▶ **WORK REQUIRED**
Starting at the line that contains "apply (missing_answer_column_aborts_report demo_sqrt" and ending at the line that contains "End ReportMerge.", the lines below are to be given again exactly, with nothing added.

▶ **MATERIAL PROVIDED**
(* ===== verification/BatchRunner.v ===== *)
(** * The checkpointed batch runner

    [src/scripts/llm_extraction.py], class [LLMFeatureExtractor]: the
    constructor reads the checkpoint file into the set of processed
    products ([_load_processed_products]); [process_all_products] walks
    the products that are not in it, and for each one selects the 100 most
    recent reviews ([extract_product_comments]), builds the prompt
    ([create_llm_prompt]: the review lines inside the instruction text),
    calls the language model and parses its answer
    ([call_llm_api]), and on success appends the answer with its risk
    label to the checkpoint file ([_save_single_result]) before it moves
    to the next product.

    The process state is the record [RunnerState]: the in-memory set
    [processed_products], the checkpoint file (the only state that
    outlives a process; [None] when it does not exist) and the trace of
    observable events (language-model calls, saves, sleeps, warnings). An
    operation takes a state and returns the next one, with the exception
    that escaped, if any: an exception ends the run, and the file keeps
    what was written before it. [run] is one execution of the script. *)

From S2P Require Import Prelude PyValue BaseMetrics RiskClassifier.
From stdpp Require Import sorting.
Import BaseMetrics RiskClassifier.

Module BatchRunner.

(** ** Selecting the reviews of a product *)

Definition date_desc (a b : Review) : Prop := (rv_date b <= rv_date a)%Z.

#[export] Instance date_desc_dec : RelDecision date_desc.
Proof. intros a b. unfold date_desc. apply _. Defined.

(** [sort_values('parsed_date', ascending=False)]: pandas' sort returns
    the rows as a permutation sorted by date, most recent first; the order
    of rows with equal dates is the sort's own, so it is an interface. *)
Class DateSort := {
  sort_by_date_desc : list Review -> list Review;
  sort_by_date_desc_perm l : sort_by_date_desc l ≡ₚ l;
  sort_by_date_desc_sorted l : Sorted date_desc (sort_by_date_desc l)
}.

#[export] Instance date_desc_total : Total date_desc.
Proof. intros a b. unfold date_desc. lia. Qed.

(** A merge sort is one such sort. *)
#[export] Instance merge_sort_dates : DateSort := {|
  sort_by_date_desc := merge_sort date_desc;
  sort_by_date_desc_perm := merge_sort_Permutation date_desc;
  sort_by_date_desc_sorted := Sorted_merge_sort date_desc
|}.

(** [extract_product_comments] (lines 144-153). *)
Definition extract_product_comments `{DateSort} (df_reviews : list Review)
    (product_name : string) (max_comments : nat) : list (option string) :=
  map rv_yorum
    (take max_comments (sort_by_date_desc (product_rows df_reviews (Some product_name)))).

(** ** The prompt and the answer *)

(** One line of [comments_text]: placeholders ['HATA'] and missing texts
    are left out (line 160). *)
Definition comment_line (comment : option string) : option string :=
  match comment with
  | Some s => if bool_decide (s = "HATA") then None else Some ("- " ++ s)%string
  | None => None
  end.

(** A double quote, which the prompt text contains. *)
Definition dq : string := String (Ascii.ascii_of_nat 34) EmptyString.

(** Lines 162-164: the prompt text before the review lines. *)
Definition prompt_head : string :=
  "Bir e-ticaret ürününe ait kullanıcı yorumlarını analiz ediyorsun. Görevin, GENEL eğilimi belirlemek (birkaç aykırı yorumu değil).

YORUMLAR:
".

...

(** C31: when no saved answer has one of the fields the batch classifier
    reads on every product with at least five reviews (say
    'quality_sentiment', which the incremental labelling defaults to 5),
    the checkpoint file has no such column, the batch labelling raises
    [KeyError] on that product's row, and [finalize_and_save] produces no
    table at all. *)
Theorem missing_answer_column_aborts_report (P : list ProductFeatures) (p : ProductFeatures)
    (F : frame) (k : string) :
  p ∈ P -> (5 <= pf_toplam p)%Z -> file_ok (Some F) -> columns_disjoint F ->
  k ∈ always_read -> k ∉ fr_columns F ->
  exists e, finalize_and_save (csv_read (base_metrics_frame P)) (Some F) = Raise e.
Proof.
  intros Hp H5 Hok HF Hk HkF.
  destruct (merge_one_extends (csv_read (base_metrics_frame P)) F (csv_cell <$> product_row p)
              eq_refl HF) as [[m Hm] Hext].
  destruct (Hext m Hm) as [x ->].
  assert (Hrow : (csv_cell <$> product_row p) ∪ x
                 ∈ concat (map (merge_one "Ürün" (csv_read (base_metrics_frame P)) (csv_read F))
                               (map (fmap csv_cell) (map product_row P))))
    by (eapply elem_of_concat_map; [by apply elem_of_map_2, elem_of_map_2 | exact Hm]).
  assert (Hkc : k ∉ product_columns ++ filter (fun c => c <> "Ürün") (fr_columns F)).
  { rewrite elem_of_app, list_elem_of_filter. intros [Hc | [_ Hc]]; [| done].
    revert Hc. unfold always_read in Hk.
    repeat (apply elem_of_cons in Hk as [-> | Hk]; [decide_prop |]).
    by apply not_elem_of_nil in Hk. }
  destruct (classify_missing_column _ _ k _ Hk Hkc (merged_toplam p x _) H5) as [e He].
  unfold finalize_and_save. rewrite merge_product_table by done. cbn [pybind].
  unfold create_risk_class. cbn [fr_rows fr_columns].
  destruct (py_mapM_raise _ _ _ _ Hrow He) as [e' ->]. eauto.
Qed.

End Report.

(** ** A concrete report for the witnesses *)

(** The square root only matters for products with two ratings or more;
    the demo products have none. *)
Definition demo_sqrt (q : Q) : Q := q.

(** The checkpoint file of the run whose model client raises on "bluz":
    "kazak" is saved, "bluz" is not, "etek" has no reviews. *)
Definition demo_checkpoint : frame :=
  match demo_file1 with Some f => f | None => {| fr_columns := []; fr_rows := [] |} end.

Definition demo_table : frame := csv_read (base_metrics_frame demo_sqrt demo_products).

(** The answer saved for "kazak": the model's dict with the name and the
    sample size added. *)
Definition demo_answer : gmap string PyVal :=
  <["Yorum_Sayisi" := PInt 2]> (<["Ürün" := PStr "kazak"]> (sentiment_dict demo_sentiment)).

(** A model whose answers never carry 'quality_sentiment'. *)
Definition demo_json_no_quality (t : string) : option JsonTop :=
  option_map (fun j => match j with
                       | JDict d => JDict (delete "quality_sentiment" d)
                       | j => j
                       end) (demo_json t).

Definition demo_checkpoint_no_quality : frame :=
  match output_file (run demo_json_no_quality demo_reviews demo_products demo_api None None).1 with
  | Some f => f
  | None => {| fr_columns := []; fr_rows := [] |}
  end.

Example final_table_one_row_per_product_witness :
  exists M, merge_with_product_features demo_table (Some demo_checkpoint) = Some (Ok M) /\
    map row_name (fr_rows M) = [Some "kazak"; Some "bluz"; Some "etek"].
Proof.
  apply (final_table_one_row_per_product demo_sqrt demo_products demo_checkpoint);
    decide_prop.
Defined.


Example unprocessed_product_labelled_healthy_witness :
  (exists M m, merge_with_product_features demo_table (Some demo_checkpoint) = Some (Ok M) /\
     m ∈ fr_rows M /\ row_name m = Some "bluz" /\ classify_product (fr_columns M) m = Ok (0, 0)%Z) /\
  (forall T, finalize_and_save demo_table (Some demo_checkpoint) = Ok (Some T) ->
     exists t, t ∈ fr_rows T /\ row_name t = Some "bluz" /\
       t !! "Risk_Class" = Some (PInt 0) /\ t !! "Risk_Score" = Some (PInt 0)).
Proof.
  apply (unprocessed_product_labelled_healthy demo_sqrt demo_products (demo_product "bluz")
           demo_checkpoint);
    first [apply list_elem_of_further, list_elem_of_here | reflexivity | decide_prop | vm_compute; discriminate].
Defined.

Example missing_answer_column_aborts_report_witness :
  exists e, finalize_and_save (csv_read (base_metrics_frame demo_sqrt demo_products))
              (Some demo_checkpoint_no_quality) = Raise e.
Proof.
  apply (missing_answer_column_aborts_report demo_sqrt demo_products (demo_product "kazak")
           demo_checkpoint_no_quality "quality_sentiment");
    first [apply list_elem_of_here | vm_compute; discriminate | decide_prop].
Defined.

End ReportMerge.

==

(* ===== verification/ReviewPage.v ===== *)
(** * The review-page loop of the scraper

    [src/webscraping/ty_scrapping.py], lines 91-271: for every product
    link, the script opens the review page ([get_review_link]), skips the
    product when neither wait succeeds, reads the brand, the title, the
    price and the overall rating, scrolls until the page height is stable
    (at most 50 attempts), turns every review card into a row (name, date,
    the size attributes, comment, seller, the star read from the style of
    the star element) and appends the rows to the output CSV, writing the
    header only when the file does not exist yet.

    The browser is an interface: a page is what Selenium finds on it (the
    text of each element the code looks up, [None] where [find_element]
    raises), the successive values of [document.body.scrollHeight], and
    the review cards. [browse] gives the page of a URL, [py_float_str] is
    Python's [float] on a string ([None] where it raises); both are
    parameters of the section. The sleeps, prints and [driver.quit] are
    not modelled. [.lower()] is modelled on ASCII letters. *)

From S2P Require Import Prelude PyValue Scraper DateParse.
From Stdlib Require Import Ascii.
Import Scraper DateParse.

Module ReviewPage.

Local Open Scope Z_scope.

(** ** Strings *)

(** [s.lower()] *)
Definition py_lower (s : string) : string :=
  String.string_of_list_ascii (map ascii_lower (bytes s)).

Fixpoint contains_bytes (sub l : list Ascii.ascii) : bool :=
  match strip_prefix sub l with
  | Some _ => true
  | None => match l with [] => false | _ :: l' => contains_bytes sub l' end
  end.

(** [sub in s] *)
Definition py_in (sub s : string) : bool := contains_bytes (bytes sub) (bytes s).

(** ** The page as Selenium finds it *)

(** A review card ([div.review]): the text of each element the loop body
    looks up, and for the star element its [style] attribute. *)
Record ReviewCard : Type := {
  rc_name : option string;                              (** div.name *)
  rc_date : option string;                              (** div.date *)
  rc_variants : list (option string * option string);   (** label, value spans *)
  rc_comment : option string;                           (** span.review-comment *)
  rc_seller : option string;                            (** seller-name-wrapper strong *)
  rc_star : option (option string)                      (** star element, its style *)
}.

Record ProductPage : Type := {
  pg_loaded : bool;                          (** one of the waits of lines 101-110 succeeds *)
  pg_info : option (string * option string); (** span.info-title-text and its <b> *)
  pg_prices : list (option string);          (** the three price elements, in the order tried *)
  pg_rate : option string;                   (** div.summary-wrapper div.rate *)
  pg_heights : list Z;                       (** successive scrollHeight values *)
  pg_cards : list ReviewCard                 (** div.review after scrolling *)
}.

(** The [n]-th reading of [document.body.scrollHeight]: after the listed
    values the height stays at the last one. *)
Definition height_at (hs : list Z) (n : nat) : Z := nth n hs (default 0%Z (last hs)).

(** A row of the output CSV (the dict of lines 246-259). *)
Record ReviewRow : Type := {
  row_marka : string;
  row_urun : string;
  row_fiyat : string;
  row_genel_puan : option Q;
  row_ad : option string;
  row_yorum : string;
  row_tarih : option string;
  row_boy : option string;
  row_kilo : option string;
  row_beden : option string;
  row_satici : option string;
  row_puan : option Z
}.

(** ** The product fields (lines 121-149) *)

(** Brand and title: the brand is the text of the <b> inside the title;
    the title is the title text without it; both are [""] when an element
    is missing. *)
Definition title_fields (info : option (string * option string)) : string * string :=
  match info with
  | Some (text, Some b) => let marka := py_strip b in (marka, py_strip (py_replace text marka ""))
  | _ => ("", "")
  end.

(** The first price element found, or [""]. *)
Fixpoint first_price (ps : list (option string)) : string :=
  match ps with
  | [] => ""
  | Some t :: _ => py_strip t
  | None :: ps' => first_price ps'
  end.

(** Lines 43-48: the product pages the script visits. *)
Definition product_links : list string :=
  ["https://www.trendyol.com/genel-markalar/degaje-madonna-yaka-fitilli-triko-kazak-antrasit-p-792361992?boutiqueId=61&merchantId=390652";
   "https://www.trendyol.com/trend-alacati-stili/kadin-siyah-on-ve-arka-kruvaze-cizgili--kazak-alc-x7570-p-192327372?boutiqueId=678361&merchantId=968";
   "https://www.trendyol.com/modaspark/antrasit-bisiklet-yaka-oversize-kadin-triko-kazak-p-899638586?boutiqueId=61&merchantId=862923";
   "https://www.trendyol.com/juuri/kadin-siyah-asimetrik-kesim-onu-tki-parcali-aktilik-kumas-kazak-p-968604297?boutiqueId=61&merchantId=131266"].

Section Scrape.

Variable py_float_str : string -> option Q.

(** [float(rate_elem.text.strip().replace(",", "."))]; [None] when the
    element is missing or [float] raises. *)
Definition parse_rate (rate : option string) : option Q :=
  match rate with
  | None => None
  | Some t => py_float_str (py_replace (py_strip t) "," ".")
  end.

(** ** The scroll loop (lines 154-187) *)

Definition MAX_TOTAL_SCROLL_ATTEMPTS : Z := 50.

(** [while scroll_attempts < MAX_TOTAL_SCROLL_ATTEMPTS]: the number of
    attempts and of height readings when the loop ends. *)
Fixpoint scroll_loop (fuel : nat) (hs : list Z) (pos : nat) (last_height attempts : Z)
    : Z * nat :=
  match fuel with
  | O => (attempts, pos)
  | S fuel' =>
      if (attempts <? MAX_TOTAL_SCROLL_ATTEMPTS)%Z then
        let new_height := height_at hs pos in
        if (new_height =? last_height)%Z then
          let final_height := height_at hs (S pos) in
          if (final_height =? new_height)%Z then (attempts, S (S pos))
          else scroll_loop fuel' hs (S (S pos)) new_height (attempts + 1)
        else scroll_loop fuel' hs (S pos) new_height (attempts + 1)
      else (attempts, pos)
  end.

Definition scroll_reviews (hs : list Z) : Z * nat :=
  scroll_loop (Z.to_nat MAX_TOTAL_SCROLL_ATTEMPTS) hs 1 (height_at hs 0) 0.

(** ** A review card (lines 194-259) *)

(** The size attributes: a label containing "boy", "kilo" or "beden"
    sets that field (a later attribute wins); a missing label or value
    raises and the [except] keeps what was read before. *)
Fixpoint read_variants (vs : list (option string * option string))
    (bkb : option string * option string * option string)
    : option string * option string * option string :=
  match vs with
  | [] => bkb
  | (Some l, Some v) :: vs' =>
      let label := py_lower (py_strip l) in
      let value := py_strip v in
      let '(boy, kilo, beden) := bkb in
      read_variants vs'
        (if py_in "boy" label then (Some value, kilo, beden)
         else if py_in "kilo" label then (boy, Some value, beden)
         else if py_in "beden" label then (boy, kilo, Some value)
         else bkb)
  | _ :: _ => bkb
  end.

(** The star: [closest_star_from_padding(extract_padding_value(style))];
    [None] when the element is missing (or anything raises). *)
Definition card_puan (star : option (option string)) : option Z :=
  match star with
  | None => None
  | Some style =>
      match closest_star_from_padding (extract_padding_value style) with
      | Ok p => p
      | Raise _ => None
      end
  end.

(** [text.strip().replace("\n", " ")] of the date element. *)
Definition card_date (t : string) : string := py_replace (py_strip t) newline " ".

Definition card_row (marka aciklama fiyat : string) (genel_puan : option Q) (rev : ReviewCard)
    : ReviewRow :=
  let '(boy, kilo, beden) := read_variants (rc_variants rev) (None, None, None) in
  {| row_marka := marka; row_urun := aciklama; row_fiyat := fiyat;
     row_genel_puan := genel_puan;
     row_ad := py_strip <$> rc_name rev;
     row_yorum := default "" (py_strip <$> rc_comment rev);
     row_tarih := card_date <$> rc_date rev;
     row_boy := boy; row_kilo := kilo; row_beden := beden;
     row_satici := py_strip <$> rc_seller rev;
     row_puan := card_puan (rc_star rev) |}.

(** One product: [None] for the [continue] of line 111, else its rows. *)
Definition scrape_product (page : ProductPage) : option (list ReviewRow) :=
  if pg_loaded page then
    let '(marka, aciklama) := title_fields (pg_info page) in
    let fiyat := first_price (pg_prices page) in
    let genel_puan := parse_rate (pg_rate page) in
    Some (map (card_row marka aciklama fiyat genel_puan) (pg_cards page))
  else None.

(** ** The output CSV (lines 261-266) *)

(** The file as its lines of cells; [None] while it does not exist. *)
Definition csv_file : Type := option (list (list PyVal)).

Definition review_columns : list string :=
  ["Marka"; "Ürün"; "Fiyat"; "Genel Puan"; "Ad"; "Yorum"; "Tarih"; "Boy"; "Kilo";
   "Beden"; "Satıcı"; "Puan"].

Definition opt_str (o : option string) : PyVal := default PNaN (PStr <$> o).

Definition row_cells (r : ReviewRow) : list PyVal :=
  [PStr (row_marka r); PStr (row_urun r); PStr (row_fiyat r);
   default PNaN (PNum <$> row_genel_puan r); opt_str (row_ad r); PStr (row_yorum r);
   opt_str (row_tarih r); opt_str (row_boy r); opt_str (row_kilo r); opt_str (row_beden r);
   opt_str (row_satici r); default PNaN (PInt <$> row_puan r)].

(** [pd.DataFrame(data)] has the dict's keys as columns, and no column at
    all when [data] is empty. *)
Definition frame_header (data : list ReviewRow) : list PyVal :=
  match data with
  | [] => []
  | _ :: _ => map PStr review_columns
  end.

▶ **ANSWER TO THIS TASK**
  apply (missing_answer_column_aborts_report demo_sqrt demo_products (demo_product "kazak")
           demo_checkpoint_no_quality "quality_sentiment");
    first [apply list_elem_of_here | vm_compute; discriminate | decide_prop].
Defined.

End ReportMerge.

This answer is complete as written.